Gather all lines in the records below that include the word "destruct".
===== Data extract =====
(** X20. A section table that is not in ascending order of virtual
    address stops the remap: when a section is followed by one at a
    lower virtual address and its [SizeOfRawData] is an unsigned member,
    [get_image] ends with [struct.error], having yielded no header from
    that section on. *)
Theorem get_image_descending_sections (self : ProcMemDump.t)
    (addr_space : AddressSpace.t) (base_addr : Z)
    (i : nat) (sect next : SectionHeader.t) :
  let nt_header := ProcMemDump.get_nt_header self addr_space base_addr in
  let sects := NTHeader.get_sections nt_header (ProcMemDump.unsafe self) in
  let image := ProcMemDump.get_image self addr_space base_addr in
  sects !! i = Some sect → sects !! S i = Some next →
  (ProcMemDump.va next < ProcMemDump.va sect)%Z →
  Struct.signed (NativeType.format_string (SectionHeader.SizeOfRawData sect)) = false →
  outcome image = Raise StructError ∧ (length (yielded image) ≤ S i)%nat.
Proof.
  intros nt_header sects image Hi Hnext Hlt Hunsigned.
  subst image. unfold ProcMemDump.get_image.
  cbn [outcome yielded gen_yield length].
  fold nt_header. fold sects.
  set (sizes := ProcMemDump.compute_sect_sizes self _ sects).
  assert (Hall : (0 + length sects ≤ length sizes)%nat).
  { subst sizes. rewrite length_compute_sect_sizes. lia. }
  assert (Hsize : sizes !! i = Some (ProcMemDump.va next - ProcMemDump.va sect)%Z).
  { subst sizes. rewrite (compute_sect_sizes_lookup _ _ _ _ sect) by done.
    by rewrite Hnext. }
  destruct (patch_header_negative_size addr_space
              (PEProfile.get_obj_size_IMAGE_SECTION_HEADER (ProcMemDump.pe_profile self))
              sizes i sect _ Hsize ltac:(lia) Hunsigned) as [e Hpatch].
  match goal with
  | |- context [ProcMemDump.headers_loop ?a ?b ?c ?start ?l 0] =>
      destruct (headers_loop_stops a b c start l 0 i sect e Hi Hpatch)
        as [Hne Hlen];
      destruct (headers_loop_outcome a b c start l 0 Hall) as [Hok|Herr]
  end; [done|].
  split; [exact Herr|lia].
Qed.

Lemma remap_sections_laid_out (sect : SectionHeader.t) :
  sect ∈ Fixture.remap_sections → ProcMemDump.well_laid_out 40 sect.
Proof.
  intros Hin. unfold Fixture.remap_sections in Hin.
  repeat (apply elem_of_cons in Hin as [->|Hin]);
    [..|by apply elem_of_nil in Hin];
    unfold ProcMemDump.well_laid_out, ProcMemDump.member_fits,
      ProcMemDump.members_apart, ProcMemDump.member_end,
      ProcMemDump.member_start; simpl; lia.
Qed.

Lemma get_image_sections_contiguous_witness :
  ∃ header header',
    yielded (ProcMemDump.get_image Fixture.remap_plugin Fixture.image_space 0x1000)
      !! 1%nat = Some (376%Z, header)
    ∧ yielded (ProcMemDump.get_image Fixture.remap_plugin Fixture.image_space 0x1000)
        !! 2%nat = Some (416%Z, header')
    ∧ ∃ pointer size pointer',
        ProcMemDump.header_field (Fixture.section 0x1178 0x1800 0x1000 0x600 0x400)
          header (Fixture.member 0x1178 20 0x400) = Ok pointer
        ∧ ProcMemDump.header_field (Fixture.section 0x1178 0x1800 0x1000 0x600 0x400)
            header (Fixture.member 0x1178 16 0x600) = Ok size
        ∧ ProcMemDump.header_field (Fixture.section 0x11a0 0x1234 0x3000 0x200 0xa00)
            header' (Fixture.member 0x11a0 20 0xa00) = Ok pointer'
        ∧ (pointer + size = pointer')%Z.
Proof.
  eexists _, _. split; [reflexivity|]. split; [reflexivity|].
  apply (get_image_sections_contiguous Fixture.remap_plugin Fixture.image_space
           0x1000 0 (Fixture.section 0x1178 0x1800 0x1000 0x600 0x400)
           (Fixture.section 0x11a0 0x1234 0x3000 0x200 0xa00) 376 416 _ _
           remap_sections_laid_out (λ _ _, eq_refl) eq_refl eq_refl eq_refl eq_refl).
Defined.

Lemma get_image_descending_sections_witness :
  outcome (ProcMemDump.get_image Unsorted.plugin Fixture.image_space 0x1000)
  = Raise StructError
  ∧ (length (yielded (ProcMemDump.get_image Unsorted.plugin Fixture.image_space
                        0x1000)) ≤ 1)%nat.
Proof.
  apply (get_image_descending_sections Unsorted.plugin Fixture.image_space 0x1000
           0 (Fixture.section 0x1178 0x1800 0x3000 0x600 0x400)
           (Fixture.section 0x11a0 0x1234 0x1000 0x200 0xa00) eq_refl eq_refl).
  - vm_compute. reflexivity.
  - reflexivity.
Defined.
=====
Your response:
  destruct (patch_header_negative_size addr_space
      destruct (headers_loop_stops a b c start l 0 i sect e Hi Hpatch)
      destruct (headers_loop_outcome a b c start l 0 Hall) as [Hok|Herr]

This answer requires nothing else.